+++ Recorded data +++

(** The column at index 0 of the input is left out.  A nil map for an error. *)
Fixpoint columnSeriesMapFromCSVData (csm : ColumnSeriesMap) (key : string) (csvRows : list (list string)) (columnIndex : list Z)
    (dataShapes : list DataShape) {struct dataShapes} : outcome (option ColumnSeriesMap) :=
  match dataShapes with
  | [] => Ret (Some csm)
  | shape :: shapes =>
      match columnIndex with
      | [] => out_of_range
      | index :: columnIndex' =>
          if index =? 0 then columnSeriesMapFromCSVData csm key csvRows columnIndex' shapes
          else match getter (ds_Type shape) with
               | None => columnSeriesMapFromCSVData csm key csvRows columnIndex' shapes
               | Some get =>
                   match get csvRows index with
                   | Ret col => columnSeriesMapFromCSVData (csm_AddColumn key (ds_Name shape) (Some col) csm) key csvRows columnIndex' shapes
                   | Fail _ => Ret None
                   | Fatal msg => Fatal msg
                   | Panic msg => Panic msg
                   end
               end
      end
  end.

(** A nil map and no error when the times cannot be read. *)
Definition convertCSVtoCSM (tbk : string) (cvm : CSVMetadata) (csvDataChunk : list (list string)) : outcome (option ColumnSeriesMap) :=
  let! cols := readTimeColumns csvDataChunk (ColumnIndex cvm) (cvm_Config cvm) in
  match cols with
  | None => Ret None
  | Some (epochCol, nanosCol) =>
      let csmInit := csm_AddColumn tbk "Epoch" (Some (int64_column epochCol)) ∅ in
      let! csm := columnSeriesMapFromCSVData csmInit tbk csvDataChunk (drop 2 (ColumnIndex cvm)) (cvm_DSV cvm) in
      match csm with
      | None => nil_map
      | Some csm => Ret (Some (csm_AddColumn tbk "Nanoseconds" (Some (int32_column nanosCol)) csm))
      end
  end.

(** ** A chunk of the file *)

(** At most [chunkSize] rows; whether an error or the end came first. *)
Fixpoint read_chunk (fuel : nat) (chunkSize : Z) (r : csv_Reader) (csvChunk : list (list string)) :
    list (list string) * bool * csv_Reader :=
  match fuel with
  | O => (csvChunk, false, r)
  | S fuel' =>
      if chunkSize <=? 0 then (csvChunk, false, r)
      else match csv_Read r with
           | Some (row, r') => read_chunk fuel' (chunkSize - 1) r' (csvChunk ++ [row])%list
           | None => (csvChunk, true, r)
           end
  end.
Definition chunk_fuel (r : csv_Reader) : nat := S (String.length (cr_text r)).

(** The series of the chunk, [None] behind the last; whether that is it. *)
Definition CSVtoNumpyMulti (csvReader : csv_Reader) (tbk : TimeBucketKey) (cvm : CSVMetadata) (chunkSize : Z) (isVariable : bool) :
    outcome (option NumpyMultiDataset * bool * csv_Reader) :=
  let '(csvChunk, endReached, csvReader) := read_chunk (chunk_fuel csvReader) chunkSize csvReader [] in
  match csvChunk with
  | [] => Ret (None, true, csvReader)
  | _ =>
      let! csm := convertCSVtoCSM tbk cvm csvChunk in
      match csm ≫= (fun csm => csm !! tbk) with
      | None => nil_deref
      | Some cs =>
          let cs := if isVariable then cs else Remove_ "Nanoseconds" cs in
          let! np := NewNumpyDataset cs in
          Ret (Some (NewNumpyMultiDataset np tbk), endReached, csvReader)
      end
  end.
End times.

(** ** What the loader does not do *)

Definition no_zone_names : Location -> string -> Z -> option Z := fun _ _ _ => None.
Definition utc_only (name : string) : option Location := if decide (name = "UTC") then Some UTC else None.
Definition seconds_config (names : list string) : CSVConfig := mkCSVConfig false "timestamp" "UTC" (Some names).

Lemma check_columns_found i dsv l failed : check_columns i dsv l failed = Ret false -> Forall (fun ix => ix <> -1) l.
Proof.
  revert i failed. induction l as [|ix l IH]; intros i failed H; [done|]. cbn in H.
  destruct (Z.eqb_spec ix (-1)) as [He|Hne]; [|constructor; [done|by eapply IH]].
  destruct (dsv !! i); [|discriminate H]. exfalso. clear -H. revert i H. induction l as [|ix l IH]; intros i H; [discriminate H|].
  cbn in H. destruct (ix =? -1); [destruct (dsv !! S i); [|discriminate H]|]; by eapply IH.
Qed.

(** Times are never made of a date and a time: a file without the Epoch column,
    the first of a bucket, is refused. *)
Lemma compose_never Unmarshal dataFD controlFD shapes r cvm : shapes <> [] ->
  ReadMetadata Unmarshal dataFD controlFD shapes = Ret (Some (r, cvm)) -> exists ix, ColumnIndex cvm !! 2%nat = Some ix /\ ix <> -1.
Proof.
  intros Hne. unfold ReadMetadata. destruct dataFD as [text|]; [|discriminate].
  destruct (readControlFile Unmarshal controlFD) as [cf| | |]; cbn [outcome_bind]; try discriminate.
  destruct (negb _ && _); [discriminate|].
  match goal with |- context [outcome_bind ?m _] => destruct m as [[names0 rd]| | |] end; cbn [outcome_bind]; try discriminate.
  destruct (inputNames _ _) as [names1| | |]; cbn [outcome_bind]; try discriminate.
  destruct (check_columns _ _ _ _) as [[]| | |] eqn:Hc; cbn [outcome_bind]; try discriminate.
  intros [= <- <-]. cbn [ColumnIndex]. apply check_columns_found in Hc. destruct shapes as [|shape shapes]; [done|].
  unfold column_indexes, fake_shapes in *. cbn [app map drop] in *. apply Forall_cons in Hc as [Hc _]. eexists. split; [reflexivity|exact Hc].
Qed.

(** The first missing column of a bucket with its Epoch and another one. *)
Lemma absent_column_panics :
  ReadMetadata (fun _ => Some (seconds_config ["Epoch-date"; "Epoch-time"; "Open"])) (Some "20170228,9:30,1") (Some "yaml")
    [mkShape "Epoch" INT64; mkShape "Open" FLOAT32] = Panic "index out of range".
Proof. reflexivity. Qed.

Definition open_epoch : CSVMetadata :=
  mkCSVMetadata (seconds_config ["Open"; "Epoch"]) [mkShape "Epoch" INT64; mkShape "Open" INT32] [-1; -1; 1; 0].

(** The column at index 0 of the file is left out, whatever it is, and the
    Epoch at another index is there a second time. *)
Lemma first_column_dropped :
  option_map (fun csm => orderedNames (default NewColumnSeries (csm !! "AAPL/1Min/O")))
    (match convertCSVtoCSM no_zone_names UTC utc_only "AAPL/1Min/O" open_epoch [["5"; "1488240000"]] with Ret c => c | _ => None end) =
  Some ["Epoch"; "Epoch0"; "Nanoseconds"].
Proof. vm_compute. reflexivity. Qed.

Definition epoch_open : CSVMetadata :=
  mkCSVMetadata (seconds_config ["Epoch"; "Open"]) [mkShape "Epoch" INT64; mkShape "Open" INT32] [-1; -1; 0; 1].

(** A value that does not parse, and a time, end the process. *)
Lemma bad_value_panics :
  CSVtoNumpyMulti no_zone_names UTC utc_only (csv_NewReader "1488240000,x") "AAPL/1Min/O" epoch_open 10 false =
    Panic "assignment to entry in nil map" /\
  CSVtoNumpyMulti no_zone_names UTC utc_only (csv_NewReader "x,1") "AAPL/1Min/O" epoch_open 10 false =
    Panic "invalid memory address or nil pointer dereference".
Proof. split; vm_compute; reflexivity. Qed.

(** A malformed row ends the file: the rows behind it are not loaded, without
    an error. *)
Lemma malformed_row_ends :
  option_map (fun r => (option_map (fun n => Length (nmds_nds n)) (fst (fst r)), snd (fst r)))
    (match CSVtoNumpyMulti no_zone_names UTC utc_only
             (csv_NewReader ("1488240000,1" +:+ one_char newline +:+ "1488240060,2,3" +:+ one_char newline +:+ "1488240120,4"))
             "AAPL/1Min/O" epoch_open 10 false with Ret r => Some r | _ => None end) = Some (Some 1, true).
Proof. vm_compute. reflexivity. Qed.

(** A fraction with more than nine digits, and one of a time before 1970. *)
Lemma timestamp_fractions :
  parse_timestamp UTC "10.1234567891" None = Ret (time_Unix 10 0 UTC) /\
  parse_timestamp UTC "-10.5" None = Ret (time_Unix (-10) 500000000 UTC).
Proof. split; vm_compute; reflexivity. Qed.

+++

• _Problem requirements_
Copy every line in the records above that contains the word "without".

• _Written reply_
(** Times are never made of a date and a time: a file without the Epoch column,
(** A malformed row ends the file: the rows behind it are not loaded, without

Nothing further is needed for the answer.